Rafinowane aluminium ma zwykle następujący skład, %: Fe 0,0005 - 0,002; Si 0,002 - 0,005; Cu 0,0005 - 0,002; Zn 0,0005 - 0,002; ślady magnezu; Odpocznij.

Rafinowane aluminium jest przetwarzane na półprodukt o określonym składzie lub stapiany z magnezem (tabela 1).

Tabela 1 - Skład chemiczny aluminium o wysokiej czystości i aluminium pierwotnego zgodnie z DIN 1712, arkusz 1

		Dopuszczalne zanieczyszczenia*, %
			łącznie z

* O ile to możliwe do określenia konwencjonalnymi metodami badawczymi.

Rafinacja za pomocą kompleksowych związków glinoorganicznych i topienie stref

Możliwe jest zastosowanie rozważanej metody rafinacji w galwanotechnice.

Jeszcze wyższą czystość - nominalnie do A1 99,99999 - można uzyskać przez kolejne strefowe topienie metalu.
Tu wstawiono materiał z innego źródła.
(** * Person Data Store: access control of the Flask application

    A shallow embedding of [app.py]: the two tables ([User], [Person]), the
    Flask session, the [permission_required] decorator and the nine views.

    Modelling conventions.
    - A table is a finite map from its primary key [id] to the remaining
      columns of the row; [Person.query.get(id)] is a lookup.
    - A request body ([request.get_json()]) is a finite map from keys to
      JSON scalars (null, integer, string).
    - The Flask [session] is the per-client record the views read and
      write; [session.clear()] empties it.
    - A view returns its response, or raises.  An uncaught exception is
      answered with status 500 and nothing is committed.
    - The record store: a NULL in a [nullable=False] column and a primary
      key already in use are rejected at [commit], an integer outside 64
      bits cannot be bound ([OverflowError]), a [None] in a column with a
      default is stored as the default, and foreign keys are not enforced
      (SQLite's default).
    - Password hashing ([werkzeug.security]) is a parameter.

    Limits of the model.  It covers request bodies in which a value
    written to a column has the JSON type of the column, and in which a
    key of an update names a column of [Person] or no attribute of the
    object at all.  Outside of that the program behaves in ways the model
    does not follow: SQLite converts a value of another type by the
    affinity of the column and stores it, where the model raises
    [TypeError]; [hasattr] is also true of the attributes [Person]
    inherits from its base class, where assigning may raise or pass
    unnoticed and the model skips the key; and when the largest key of a
    table is 2^63 - 1 SQLite picks an unused key at random, where the
    model's [next_id] is the largest key plus one.  Where a property
    below says that a request with a payload succeeds, the types of the
    payload's values are among its hypotheses. *)

From stdpp Require Import gmap strings list fin_maps sorting.
From Stdlib Require Import ZArith Lia Ascii.
(** * Google Play deploy step: a shallow embedding of publish.go and main.go

    The Go sources are embedded as Rocq functions.  Pure helpers become
    functions; code that talks to the Play backend, the file system or the
    log becomes a computation over an explicit trace of events, with the
    answers of the outside world supplied by an oracle record.  Go's
    [int64] version codes are integers ([Z]); the code only compares them,
    so no wrap-around arises.  Go strings are byte strings ([string]). *)

From Stdlib Require Import ZArith Ascii String List Bool Lia SpecFloat.
From stdpp Require Import base option list sorting strings gmap.

Local Open Scope string_scope.
Local Open Scope list_scope.
Local Open Scope Z_scope.

(** ** Go values shared by both files *)

(** Go's [error] interface.  [io_EOF] is the sentinel value [io.EOF], which
    the code compares by identity; every other error carries its text. *)
Inductive error : Type :=
| io_EOF
| errorString (msg : string).

Definition Error (e : error) : string :=
  match e with
  | io_EOF => "EOF"
  | errorString msg => msg
  end.

(** A Go result pair [(v, err)] with the convention that [v] is meaningful
    only when [err == nil]. *)
Inductive result (A : Type) : Type :=
| Ok (v : A)
| Err (e : error).
Arguments Ok {A} v.
Arguments Err {A} e.

(** Go's [float64] is the IEEE 754 binary64 format: 53 bits of precision,
    exponents up to 1024.  A finite value is a sign, a mantissa and an
    exponent in canonical form, so 1 is 2^52 * 2^-52. *)
Definition float64 : Type := spec_float.
Definition float64_zero : float64 := S754_zero false.
Definition float64_one : float64 := S754_finite false 4503599627370496 (-52).

(** Go's [x != 0] on a float64: false exactly for the two zeros. *)
Definition float64_nonzero (x : float64) : bool := negb (SFeqb x float64_zero).

(** ** Package strings *)

Module strings.

Definition HasPrefix (s prefix : string) : bool := String.prefix prefix s.

Fixpoint drop (n : nat) (s : string) : string :=
  match n, s with
  | O, _ => s
  | S n', String _ s' => drop n' s'
  | S _, EmptyString => EmptyString
  end.

Definition TrimPrefix (s prefix : string) : string :=
  if HasPrefix s prefix then drop (String.length prefix) s else s.
(** The cascade of [g_str_has_prefix] on [dev_status] is the ordered table
    of the specification on the bytes read, whatever those bytes are. *)
Lemma check_dev_status_classify (signature : string) :
  check_dev_status (cstring (signature ++ String NUL EmptyString)%string)
  = refusal (classify signature).
Proof.
  unfold check_dev_status, classify, g_str_has_prefix, starts_with.
  rewrite !prefix_cstring by reflexivity.
  destruct (String.prefix "SWAP-SPACE" signature); [reflexivity|].
  destruct (String.prefix "S1SUSPEND" signature); [reflexivity|].
  destruct (String.prefix "S2SUSPEND" signature); [reflexivity|].
  destruct (String.prefix "SWAPSPACE2" signature); reflexivity.
Qed.

(** What [bd_swap_swapon] does once the probe has read ten bytes. *)
Lemma bd_swap_swapon_probed (device signature : string) (priority : Z) :
  probe W device = Some signature ->
  exists ch : GIOChannel,
    bd_swap_swapon W device priority
    = match refusal (classify signature) with
      | Some msg =>
          ([EvOpen device; EvSeek ch (probe_position W); EvRead ch 10; EvShutdown ch],
           Returned (false, Some msg))
      | None =>
          ([EvOpen device; EvSeek ch (probe_position W); EvRead ch 10; EvShutdown ch;
            EvExec (swapon_argv device priority)],
           Returned (bd_utils_exec_and_report_error W (swapon_argv device priority)))
      end.
Proof.
  intros Hprobe. apply probe_calls in Hprobe.
  destruct Hprobe as (ch & s1 & s2 & s3 & Hopen & Hseek & Hread & Hlen).
  exists ch. unfold bd_swap_swapon. unfold probe_position in Hseek, Hread.
  rewrite Hopen. cbn [call bind ret app fst snd].
  rewrite Hseek. cbn [call bind ret app GIOStatus_eqb negb].
  rewrite Hread. cbn [call bind ret app GIOStatus_eqb negb orb].
  rewrite Hlen. cbn [Z.of_nat Pos.of_succ_nat Pos.succ Z.eqb Pos.eqb negb].
  rewrite check_dev_status_classify.
  destruct (refusal (classify signature)) as [msg|]; [reflexivity|].
  unfold swapon_argv, exec_and_report_error.
  destruct (priority >=? 0); reflexivity.
Qed.

End Activation.

(** ** The probe offset *)

Lemma CLAMP_page_size (p : Z) : CLAMP p 2048 p = Z.max p 2048.
Proof.
  unfold CLAMP. rewrite Z.gtb_ltb, Z.ltb_irrefl.
  destruct (p <? 2048) eqn:H; [apply Z.ltb_lt in H | apply Z.ltb_ge in H]; lia.
Qed.

Lemma probe_position_max (W : World) :
  gint_range (getpagesize W) ->
  probe_position W = Z.max (getpagesize W) 2048 - 10.
Proof.
  unfold gint_range, probe_position, gint_wrap. intros H.
  rewrite CLAMP_page_size.
  assert (Hpow : 2 ^ 32 = 2 * 2 ^ 31) by reflexivity.
  rewrite Z.mod_small by lia. lia.
Qed.

(** Unfolds the sequencing of a run and decides the innermost test the goal
    is stuck on. *)
Ltac run_simpl :=
  cbn [call ret app fst snd seeks reads commands negb orb andb GIOStatus_eqb] in *.

Ltac innermost_test x :=
  lazymatch x with
  | context [match ?y with _ => _ end] => innermost_test y
  | _ => x
  end.

Ltac next_case :=
  match goal with
  | |- context [match ?x with _ => _ end] =>
      let y := innermost_test x in
      let E := fresh "E" in
      destruct y eqn:E
  end;
  run_simpl.

Ltac run_cases :=
  unfold bind, error_message_of, store, exec_and_report_error in *;
  run_simpl; repeat next_case.

Section ProbeOffset.

Variable W : World.
Variable device : string.
Variable priority : Z.

(** Every run seeks at most once, at [probe_position], and reads at most
    once, ten bytes. *)
Lemma bd_swap_swapon_seeks_reads :
  forall (ch : GIOChannel) (s1 : option GError),
    g_io_channel_new_file W device = (Some ch, s1) ->
    seeks (fst (bd_swap_swapon W device priority)) = [probe_position W]
    /\ reads (fst (bd_swap_swapon W device priority))
       = match fst (g_io_channel_seek_position W ch (probe_position W)) with
         | G_IO_STATUS_NORMAL => [10]
         | _ => []
         end.
Proof.
  intros ch s1 Hopen. unfold bd_swap_swapon, probe_position.
  rewrite Hopen.
  cbn [call bind ret app fst snd seeks reads].
  set (position := gint_wrap _).
  destruct (g_io_channel_seek_position W ch position) as [status s2].
  destruct (g_io_channel_read_chars W ch position 10) as [[status' read] s3].
  destruct status; run_cases; split; reflexivity.
Qed.

End ProbeOffset.

(** C4. For every page size [p] that [getpagesize] can report (an [int]),
    [CLAMP (p, 2048, p)] is [max (p, 2048)]: 2048 when [p < 2048] and [p]
    otherwise.  Once the device is open, [bd_swap_swapon] seeks exactly once,
    to [max (p, 2048) - 10], and, when that seek ends normally, reads exactly
    once, asking for 10 bytes. *)
Theorem bd_swap_swapon_probe_offset :
  forall (W : World) (device : string) (priority : Z) (ch : GIOChannel) (s1 : option GError),
    gint_range (getpagesize W) ->
    g_io_channel_new_file W device = (Some ch, s1) ->
    let p := getpagesize W in
    let t := fst (bd_swap_swapon W device priority) in
    CLAMP p 2048 p = Z.max p 2048
    /\ (p < 2048 -> CLAMP p 2048 p = 2048)
    /\ (2048 <= p -> CLAMP p 2048 p = p)
    /\ seeks t = [Z.max p 2048 - 10]
    /\ (fst (g_io_channel_seek_position W ch (Z.max p 2048 - 10)) = G_IO_STATUS_NORMAL ->
        reads t = [10]).
Proof.
  intros W device priority ch s1 Hrange Hopen p t. subst p t.
  destruct (bd_swap_swapon_seeks_reads W device priority ch s1 Hopen) as [Hs Hr].
  rewrite (probe_position_max W Hrange) in Hs, Hr.
  repeat split.
  - apply CLAMP_page_size.
  - intros H. rewrite CLAMP_page_size. lia.
  - intros H. rewrite CLAMP_page_size. lia.
  - exact Hs.
  - intros Hn. rewrite Hr, Hn. reflexivity.
Qed.

Lemma bd_swap_swapon_probe_offset_witness :
  CLAMP 4096 2048 4096 = 4096
  /\ seeks (fst (bd_swap_swapon swap_device_world "/dev/sda2" (-1))) = [4086]
  /\ reads (fst (bd_swap_swapon swap_device_world "/dev/sda2" (-1))) = [10].
Proof.
  assert (Hrange : gint_range (getpagesize swap_device_world))
    by (unfold gint_range; simpl; lia).
  destruct (bd_swap_swapon_probe_offset swap_device_world "/dev/sda2" (-1)
              {| channel_file := "/dev/sda2" |} None Hrange eq_refl)
    as (Hc & _ & _ & Hs & Hr).
  split; [exact Hc | split; [exact Hs | apply Hr; reflexivity]].
Defined.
Przetwarzając aluminium o wysokiej czystości w półprodukt, blachę lub drut, należy, biorąc pod uwagę niską temperaturę rekrystalizacji metalu, podjąć szczególne środki ostrożności. Niezwykłą właściwością rafinowanego metalu jest jego wysoka przewodność elektryczna w zakresie temperatur kriogenicznych.